It has been well documented that slab internal quality is one of the key factors for reduced susceptibility of hydrogen induced cracking (HIC) in line pipe steels designed for sour gas service. In addition, the creation of a homogeneous microstructure which is heavily influenced by the slab internal quality is also a critical key parameter to reduce the HIC susceptibility in higher strength line pipe steel grade X60 and above. For the application of deep sea linepipe exposed to higher external pressure environments, heavy gauge in combination with higher strength steel is essential. Homogeneity of the steel microstructure is a key to success for thicker plates used in sour service HIC applications in combination with a deep sea environment.

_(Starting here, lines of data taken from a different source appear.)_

Lemma selected_elem (entries : list (string * FileStatus)) name st :
  (name, st) ∈ selected entries <-> qualifies st = true /\ (name, st) ∈ entries.
Proof.
  unfold selected. rewrite list_elem_of_filter. simpl.
  by rewrite Is_true_true.
Qed.

Lemma range_elem (w : World) (status : Status) name st :
  range_visits_all w ->
  (name, st) ∈ range_Status w status <-> status !! name = Some st.
Proof.
  intros Hall. rewrite (Hall status). apply elem_of_map_to_list.
Qed.

Lemma range_NoDup (w : World) (status : Status) :
  range_visits_all w -> NoDup (range_Status w status).*1.
Proof.
  intros Hall. rewrite (Hall status). apply NoDup_fst_map_to_list.
Qed.

Lemma selected_paths (w : World) (entries : list (string * FileStatus)) name :
  name ∈ Path <$> (addition w <$> selected entries) <->
  exists st, (name, st) ∈ entries /\ qualifies st = true.
Proof.
  rewrite <- list_fmap_compose. rewrite list_elem_of_fmap. split.
  - intros [[n st] [-> Hin]]. apply selected_elem in Hin as [Hq Hin].
    exists st. by split.
  - intros [st [Hin Hq]]. exists (name, st). split; [done|].
    apply selected_elem. by split.
Qed.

In this paper, various microstructures were compared along with an evaluation of the effects of the various microstructures on HIC susceptibility in grades X52, X65 and X70 designed for sour service. The various microstructures compared consisted of polygonal ferrite and pearlite in the X52 and polygonal ferrite, pearlite, acicular ferrite and bainite in the X65 and X70. The effect of microstructural inhomogeneity on HIC susceptibility was comparatively lower for the X52 than that of the X65 and X70. The microstructure of grade X65 and X70 were different due to the different conditions of rolling and cooling that were applied. Grades X65/X70 had a microstructure of polygonal ferrite/pearlite with bainite islands that resulted in a high crack length ratio (CLR) value caused by different hardness regions across the microstructural matrix. A homogeneous fine acicular ferrite microstructure produced by optimizing temperature control during rolling and cooling showed no hydrogen induced cracking. In addition, this alloy/process/microstructure design resulted in improved toughness results in low temperature drop weight tear test (DWTT). This paper will describe the successful production results of plate and pipe for high strength heavier gauge line pipe steels with highly homogeneous microstructures designed for sour service by controlling chemical design and process conditions in rolling and cooling.
In addition, HIC evaluation methods utilizing both a traditional NACE TM0284 method versus that of a Scan-UT method were conducted and compared. A proposal to make the NACE TM0284 testing method more reliable by using Scan-UT method will be presented.